Now how did I get these values? I basically made assumptions that since bicubic is parabolic in nature and hence the equation would be close to y=x^2.
Matt J
Matt J on 20 Nov 2012
Edited: Matt J on 20 Nov 2012
That's not an example of what you tried. That is an example of some sort of initial data. What is supposed to be done with this data? If it is to be interpolated, then at what locations?
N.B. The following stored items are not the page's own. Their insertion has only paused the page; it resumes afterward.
(** * Chat-Tinker GUI: a shallow embedding of [gui.py]

    The program is a flet widget tree with click handlers.  Every handler
    mutates attributes of Python objects and, for [on_delete] and [on_send],
    the list [msg_hist.controls] that all message entries share through their
    [me_parent] back-reference.  The embedding keeps that shape: message
    entries live in an object store indexed by references, the message
    history is a list of references, and the handlers are written in a small
    state-and-exception monad, one line per source statement. *)

From stdpp Require Import base option list gmap strings.

Open Scope string_scope.
Open Scope list_scope.

(** ** The flet library *)

(** Modelled from the spec: the flet library is not part of the repository,
    only its constructor defaults are needed here.  A control is visible
    unless [visible=False] is passed (spec, section 6: of the per-message
    controls only Save and Cancel are "hidden unless editing"), a text field
    is enabled unless [disabled=True] is passed, and a text field without
    [value=...] holds the empty string. *)
Module ft.
Definition default_visible : bool := true.
Definition default_disabled : bool := false.
Definition default_value : string := "".
End ft.

(** Object identity.  Python compares controls by identity ([ft.Control]
    defines no [__eq__]), so a reference stands for the object. *)
Abbreviation ref := nat.

(** The bound methods that are installed as [on_click] callbacks. *)
Inductive Handler : Type :=
  | on_edit_of (self : ref)
  | on_save_of (self : ref)
  | on_cancel_of (self : ref)
  | on_delete_of (self : ref)
  | on_send_of.

(** [ft.TextField], with the attributes the program passes or assigns. *)
Record TextField : Type := mkTextField {
  label : string;
  value : string;
  multiline : bool;
  disabled : bool;
  expand : bool
}.

(** [ft.ElevatedButton]. *)
Record ElevatedButton : Type := mkElevatedButton {
  text : string;
  on_click : Handler;
  visible : bool
}.

(** The only [ft.Column] that is ever passed as [parent] is the page's
    [msg_hist] (lines 135, 144, 183 and 194). *)
Inductive Column : Type := msg_hist_column.

(** The widgets that can take the keyboard focus. *)
Inductive Focus : Type :=
  | focus_text_box (self : ref)
  | focus_input_box.

(** [class MessageEntry(ft.Row)]: the attributes set by [__init__]. *)
Record MessageEntry : Type := mkMessageEntry {
  author : string;
  saved_content : string;
  me_parent : Column;
  text_box : TextField;
  edit_button : ElevatedButton;
  save_button : ElevatedButton;
  cancel_button : ElevatedButton;
  delete_button : ElevatedButton
}.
That's exactly my point in the question which I repeat: "how could I calculate these coefficients?" or more precisely relating to your comment, "how could I compute or know the locations at which the interpolation process needs to be carried out?"
When you perform an interpolation operation, the locations at which you interpolate are the raw input data and are supposed to be known a priori by you. They are not something that gets computed over the course of the operation.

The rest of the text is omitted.